Your goal: From the entries below, copy exactly the lines from the one that contains "dict_get d' k" through the one that contains "None => PNone end.", both included, and only those.

Data provided:
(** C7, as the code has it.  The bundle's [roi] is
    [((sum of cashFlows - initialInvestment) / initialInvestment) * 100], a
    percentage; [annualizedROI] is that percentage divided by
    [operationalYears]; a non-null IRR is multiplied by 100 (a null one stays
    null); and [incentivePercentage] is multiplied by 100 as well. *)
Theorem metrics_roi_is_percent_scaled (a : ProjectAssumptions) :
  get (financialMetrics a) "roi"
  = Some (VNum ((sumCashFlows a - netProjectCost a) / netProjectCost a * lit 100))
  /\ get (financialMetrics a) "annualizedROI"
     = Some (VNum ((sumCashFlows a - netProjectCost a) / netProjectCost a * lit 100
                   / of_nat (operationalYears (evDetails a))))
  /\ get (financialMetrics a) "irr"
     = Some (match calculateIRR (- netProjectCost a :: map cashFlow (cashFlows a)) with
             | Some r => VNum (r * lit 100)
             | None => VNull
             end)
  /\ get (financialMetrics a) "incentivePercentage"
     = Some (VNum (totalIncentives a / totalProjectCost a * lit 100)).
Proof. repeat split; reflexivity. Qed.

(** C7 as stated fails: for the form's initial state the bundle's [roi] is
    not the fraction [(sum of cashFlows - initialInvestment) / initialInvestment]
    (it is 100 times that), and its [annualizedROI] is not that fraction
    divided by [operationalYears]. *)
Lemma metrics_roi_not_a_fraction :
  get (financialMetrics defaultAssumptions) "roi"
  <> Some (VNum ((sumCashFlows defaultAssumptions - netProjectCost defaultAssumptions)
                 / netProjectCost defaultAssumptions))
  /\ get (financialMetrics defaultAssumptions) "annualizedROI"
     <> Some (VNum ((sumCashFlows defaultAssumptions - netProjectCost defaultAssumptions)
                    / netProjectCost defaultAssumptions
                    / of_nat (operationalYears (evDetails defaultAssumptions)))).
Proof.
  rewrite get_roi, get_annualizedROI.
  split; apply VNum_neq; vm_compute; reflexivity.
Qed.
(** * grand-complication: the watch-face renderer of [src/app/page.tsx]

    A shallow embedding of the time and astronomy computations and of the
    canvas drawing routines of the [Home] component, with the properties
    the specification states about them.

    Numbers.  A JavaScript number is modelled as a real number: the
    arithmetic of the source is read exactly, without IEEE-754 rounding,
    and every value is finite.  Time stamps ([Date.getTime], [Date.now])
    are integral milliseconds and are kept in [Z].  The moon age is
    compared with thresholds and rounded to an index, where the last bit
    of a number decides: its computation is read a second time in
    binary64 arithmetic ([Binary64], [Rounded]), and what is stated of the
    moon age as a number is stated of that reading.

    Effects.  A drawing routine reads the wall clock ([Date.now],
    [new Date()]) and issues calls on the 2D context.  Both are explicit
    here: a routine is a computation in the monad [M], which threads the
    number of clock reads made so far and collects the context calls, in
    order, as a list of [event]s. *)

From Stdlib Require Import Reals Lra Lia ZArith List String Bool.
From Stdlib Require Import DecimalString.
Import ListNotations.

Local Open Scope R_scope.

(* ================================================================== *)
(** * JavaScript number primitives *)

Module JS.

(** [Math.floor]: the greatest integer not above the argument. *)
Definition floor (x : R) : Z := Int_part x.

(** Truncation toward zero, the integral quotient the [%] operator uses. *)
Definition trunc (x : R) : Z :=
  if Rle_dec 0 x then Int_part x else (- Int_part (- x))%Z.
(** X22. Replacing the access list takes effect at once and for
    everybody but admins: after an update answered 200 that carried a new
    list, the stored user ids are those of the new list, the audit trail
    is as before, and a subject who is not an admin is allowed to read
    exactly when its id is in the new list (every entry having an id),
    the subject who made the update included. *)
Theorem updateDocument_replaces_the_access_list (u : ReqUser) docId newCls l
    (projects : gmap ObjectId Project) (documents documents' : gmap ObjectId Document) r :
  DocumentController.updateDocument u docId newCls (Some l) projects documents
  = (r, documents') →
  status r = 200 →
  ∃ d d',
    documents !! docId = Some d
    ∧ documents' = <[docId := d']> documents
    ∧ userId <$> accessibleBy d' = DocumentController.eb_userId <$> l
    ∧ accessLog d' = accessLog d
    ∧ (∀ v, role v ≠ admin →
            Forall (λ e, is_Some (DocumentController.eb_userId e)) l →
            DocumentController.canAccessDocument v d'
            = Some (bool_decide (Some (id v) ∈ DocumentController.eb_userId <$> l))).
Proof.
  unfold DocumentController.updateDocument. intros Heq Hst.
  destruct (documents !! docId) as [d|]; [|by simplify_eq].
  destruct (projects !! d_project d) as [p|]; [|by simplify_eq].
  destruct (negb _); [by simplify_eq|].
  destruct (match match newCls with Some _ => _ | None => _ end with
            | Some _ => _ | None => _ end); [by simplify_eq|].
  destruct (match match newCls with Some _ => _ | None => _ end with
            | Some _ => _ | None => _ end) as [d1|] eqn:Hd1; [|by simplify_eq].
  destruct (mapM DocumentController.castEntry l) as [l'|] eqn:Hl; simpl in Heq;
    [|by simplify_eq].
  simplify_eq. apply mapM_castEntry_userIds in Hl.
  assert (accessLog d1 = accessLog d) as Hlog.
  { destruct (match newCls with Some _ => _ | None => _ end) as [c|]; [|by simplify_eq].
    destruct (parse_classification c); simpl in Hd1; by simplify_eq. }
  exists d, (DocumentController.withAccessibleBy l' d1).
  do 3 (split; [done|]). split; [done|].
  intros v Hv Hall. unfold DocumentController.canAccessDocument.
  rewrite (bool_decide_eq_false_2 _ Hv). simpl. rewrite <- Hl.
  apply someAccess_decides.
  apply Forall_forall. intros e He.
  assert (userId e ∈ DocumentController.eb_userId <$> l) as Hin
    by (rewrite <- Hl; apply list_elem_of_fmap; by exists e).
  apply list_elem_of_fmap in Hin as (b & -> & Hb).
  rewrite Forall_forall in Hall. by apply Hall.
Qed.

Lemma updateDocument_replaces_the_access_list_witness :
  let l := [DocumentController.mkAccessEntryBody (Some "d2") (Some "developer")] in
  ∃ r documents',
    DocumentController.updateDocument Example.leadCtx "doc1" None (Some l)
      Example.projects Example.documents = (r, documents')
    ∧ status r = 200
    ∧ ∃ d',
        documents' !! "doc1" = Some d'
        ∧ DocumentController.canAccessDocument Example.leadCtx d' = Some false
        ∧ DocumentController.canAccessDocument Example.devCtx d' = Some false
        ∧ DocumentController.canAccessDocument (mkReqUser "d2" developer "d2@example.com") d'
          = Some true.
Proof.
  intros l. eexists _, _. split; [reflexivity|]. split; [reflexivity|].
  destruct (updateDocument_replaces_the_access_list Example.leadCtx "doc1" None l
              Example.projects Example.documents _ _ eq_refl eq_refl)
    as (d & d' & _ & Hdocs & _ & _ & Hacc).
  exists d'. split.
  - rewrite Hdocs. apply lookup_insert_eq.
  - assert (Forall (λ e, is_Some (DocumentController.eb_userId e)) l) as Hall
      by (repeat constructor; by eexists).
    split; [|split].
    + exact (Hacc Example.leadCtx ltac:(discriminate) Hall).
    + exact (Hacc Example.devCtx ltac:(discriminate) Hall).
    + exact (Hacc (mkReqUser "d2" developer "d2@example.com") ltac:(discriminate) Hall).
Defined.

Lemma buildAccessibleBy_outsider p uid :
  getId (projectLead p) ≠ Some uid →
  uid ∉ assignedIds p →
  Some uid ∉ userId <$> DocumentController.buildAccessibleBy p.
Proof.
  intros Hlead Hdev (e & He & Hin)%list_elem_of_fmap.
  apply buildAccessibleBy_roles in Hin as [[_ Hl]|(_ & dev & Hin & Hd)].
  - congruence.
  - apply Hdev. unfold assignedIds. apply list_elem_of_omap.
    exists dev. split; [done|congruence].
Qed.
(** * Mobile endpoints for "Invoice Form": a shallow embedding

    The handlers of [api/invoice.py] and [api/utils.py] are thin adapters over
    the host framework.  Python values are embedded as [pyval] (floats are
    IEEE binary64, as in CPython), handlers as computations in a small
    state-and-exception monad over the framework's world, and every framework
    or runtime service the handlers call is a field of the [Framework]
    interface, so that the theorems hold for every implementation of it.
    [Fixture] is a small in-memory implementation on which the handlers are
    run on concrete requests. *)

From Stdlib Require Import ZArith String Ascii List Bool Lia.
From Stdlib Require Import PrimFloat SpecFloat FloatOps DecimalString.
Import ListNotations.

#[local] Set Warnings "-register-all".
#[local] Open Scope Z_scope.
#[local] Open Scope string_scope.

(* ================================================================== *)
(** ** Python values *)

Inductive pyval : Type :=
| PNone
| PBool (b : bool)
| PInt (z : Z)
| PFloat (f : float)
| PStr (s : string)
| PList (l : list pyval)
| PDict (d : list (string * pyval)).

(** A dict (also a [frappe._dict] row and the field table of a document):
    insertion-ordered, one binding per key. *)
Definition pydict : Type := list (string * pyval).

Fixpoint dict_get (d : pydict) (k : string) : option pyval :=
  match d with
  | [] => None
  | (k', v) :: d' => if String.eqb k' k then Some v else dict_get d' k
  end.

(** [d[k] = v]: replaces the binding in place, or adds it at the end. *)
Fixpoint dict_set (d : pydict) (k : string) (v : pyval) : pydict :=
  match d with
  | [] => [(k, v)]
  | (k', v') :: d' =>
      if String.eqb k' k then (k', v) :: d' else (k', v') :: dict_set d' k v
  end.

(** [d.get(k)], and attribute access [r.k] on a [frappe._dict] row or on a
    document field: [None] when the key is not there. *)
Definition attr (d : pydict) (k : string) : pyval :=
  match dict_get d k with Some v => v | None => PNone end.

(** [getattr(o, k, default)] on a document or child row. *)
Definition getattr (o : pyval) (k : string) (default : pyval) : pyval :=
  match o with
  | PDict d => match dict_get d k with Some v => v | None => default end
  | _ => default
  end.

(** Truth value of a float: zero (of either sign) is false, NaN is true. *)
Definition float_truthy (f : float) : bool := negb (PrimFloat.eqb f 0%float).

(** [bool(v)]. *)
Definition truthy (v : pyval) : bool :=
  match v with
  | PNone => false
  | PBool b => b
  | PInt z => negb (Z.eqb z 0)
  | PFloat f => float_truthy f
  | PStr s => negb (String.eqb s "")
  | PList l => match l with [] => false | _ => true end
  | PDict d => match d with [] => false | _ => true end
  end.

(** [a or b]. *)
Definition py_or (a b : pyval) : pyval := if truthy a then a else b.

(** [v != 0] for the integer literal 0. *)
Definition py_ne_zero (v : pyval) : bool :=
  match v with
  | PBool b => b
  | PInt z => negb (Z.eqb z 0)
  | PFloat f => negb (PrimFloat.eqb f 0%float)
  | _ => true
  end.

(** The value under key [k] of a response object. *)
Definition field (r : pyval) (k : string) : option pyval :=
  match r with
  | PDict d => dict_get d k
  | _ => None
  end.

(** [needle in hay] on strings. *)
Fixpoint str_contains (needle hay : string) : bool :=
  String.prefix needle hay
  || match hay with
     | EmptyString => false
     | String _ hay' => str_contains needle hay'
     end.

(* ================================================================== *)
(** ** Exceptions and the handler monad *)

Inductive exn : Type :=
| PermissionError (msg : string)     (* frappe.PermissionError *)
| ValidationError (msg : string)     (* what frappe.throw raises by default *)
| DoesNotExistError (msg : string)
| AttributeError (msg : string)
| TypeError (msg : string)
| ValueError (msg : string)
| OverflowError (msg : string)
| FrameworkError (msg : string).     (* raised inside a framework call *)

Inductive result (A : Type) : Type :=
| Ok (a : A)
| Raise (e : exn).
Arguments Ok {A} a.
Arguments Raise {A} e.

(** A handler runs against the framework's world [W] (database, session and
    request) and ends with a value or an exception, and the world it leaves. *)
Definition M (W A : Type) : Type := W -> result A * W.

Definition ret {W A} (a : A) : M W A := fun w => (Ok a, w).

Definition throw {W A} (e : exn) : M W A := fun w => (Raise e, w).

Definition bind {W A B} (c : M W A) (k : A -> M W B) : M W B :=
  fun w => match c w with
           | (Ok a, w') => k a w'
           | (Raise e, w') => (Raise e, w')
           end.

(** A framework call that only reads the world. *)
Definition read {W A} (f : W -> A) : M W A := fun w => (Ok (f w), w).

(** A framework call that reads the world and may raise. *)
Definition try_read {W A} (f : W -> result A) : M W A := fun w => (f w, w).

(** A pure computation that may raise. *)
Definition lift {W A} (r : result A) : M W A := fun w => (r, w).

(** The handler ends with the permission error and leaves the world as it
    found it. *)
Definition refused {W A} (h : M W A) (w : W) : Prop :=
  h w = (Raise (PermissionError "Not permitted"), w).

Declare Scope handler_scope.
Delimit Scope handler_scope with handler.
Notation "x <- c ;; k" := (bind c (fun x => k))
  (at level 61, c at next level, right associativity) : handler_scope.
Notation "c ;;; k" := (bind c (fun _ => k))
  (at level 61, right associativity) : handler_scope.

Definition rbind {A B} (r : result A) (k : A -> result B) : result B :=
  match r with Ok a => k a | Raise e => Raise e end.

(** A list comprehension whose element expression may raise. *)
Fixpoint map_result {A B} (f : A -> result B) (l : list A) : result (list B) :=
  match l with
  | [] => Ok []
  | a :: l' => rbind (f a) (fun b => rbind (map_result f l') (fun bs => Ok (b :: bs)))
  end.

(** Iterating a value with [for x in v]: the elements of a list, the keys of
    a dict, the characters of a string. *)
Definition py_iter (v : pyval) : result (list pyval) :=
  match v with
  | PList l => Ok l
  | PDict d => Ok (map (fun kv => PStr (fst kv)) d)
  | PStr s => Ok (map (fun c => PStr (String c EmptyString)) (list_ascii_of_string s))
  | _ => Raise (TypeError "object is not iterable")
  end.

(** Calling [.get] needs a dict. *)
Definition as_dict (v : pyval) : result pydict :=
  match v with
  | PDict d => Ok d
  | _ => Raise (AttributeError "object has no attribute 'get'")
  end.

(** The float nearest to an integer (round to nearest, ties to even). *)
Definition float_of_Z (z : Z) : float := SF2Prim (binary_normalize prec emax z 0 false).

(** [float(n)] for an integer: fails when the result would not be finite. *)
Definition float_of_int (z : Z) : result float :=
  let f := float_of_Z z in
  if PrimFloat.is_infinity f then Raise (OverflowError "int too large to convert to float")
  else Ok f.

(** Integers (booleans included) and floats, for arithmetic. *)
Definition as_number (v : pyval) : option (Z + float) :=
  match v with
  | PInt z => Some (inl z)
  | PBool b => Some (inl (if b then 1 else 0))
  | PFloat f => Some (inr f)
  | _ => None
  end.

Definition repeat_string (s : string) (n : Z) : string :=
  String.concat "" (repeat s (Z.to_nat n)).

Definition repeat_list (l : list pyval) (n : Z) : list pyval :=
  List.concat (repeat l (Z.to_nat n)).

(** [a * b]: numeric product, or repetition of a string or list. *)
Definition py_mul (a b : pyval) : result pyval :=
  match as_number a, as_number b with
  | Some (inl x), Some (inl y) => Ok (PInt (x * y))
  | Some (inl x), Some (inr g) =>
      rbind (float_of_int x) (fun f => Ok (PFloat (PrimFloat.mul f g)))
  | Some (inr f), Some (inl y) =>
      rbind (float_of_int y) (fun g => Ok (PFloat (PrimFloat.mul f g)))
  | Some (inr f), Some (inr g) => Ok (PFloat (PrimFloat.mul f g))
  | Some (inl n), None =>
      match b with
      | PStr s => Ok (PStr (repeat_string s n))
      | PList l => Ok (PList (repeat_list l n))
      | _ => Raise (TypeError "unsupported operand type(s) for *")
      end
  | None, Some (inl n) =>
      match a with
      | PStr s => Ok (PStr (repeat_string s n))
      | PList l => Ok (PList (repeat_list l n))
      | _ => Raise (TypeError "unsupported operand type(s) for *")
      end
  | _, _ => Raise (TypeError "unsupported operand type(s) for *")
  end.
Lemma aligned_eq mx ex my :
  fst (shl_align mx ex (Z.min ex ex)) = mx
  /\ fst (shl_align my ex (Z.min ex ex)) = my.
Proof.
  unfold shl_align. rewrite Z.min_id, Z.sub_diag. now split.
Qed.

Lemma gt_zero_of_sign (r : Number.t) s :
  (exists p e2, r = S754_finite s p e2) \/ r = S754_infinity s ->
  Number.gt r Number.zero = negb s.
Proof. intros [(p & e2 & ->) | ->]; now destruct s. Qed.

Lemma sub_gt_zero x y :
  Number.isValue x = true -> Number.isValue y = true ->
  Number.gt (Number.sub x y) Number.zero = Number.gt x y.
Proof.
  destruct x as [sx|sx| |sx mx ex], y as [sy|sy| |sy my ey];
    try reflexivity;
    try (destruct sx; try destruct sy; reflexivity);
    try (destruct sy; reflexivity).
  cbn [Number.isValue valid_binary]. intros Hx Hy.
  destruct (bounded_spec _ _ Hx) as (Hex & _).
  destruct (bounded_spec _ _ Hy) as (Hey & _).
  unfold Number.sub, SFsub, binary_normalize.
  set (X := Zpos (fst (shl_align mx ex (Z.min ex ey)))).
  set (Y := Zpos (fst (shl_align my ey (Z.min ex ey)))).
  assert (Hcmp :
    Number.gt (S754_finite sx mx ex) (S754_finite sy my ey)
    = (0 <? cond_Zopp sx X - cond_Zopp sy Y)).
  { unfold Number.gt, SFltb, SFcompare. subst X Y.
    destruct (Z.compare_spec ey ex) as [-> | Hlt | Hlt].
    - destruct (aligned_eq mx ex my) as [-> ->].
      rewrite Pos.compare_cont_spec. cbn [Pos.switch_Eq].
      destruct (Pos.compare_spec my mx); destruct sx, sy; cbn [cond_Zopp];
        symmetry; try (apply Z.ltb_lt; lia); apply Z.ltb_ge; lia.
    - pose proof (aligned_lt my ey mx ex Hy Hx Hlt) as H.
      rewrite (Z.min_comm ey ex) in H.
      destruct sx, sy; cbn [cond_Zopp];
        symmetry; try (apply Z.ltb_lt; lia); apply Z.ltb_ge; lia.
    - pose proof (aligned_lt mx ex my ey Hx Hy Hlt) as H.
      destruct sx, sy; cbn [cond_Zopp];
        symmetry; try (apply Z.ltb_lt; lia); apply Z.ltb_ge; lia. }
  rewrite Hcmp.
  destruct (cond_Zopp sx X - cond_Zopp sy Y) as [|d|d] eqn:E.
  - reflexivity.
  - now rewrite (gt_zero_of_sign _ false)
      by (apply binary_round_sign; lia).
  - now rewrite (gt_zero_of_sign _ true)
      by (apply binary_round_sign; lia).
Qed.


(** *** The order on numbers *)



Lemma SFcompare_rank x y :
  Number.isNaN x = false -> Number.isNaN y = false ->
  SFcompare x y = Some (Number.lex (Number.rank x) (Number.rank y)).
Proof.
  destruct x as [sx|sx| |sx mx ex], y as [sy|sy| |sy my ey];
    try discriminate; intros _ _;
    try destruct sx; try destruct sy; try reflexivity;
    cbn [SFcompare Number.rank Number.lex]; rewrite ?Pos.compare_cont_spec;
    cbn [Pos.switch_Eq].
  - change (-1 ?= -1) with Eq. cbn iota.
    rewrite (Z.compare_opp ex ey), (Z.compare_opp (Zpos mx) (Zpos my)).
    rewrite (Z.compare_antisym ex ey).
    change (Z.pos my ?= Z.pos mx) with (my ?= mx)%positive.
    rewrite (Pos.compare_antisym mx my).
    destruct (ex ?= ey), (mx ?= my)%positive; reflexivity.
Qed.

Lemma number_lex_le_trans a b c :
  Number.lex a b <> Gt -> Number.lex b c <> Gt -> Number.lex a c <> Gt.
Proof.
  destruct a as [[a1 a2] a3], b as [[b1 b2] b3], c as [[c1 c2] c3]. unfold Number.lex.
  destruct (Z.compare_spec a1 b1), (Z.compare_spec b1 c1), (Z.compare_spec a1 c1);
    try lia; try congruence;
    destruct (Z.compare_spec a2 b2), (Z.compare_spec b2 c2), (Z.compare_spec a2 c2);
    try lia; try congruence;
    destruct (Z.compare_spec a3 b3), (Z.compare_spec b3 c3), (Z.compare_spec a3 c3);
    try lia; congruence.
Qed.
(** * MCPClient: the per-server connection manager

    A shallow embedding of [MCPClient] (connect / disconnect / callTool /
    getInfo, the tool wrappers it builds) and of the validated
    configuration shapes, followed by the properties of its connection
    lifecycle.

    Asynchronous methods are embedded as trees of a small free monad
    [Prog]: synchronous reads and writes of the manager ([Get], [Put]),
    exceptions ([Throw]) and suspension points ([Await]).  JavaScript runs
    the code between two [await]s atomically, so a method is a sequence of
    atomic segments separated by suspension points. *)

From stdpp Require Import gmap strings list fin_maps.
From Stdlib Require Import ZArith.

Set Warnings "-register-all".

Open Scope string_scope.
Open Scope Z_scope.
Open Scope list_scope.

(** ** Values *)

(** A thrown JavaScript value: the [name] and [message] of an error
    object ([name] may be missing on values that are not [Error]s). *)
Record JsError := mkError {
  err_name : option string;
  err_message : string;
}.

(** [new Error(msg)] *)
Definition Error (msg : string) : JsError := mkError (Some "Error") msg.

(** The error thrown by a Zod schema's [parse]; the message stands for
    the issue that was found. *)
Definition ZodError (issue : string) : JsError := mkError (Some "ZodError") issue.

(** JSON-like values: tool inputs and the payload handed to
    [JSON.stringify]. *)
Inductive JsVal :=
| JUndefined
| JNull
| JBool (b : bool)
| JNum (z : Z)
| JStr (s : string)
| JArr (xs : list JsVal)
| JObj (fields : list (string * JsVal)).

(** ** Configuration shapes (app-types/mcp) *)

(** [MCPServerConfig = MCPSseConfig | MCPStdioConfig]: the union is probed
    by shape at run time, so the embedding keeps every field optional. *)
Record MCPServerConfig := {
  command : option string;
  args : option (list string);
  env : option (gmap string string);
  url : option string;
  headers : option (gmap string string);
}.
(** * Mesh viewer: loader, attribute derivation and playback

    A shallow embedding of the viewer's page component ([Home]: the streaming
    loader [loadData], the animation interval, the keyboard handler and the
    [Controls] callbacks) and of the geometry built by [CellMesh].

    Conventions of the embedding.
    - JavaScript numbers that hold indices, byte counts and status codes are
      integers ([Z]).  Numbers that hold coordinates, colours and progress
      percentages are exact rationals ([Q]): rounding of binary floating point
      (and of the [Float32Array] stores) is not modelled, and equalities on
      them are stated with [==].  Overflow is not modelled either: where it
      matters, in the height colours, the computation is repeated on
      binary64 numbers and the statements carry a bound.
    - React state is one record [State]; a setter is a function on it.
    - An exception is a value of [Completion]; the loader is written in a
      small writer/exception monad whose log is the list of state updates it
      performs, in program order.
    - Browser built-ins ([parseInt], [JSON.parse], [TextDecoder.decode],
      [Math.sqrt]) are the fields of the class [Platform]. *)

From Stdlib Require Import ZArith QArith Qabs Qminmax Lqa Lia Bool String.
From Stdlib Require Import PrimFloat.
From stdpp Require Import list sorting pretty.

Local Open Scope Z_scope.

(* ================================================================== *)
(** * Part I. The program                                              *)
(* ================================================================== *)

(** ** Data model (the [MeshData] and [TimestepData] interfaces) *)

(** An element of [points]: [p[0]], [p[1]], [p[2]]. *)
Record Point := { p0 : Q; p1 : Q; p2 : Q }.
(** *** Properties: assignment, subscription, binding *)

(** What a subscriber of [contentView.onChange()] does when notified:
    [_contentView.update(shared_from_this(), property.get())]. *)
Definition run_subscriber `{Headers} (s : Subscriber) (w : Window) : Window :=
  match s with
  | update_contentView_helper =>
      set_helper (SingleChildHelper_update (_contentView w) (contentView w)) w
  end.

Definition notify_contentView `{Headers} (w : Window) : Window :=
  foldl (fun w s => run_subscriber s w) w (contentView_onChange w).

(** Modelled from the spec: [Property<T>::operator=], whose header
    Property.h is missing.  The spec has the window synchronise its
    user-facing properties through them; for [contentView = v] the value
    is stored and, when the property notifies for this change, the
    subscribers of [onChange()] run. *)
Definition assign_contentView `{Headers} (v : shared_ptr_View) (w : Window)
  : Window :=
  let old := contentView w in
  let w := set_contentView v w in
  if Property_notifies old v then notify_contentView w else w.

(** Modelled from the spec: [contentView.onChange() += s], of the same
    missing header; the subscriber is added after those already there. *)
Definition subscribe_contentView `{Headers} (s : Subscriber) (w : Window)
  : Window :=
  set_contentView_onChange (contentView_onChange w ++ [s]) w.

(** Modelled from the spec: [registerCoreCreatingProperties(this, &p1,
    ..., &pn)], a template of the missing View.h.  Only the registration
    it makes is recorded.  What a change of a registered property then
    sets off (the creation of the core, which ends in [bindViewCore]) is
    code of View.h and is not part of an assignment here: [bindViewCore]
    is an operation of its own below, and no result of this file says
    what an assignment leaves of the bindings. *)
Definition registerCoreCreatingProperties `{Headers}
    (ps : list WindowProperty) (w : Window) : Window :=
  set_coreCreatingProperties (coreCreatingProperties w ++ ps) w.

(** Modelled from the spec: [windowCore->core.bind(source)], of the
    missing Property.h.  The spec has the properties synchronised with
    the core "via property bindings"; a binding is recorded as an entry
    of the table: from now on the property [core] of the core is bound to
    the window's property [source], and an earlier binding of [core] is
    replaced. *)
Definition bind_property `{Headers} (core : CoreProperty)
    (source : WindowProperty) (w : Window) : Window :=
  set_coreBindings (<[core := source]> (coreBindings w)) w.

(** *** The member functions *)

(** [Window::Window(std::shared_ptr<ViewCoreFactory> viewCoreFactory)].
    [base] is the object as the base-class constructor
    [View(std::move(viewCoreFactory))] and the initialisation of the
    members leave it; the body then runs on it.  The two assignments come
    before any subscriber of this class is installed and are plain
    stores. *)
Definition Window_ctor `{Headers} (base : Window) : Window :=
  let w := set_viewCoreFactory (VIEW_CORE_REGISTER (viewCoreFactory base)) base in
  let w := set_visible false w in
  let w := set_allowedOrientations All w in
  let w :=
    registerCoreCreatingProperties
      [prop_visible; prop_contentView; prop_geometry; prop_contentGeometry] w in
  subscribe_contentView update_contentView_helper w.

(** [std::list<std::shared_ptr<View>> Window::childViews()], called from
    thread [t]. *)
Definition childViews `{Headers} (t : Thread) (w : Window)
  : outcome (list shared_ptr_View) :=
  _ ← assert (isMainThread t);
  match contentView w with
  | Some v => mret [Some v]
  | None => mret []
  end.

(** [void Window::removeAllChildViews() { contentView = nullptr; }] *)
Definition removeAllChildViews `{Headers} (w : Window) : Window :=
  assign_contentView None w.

Completed exercise:
  | (k', v) :: d' => if String.eqb k' k then Some v else dict_get d' k
  end.

(** [d[k] = v]: replaces the binding in place, or adds it at the end. *)
Fixpoint dict_set (d : pydict) (k : string) (v : pyval) : pydict :=
  match d with
  | [] => [(k, v)]
  | (k', v') :: d' =>
      if String.eqb k' k then (k', v) :: d' else (k', v') :: dict_set d' k v
  end.

(** [d.get(k)], and attribute access [r.k] on a [frappe._dict] row or on a
    document field: [None] when the key is not there. *)
Definition attr (d : pydict) (k : string) : pyval :=
  match dict_get d k with Some v => v | None => PNone end.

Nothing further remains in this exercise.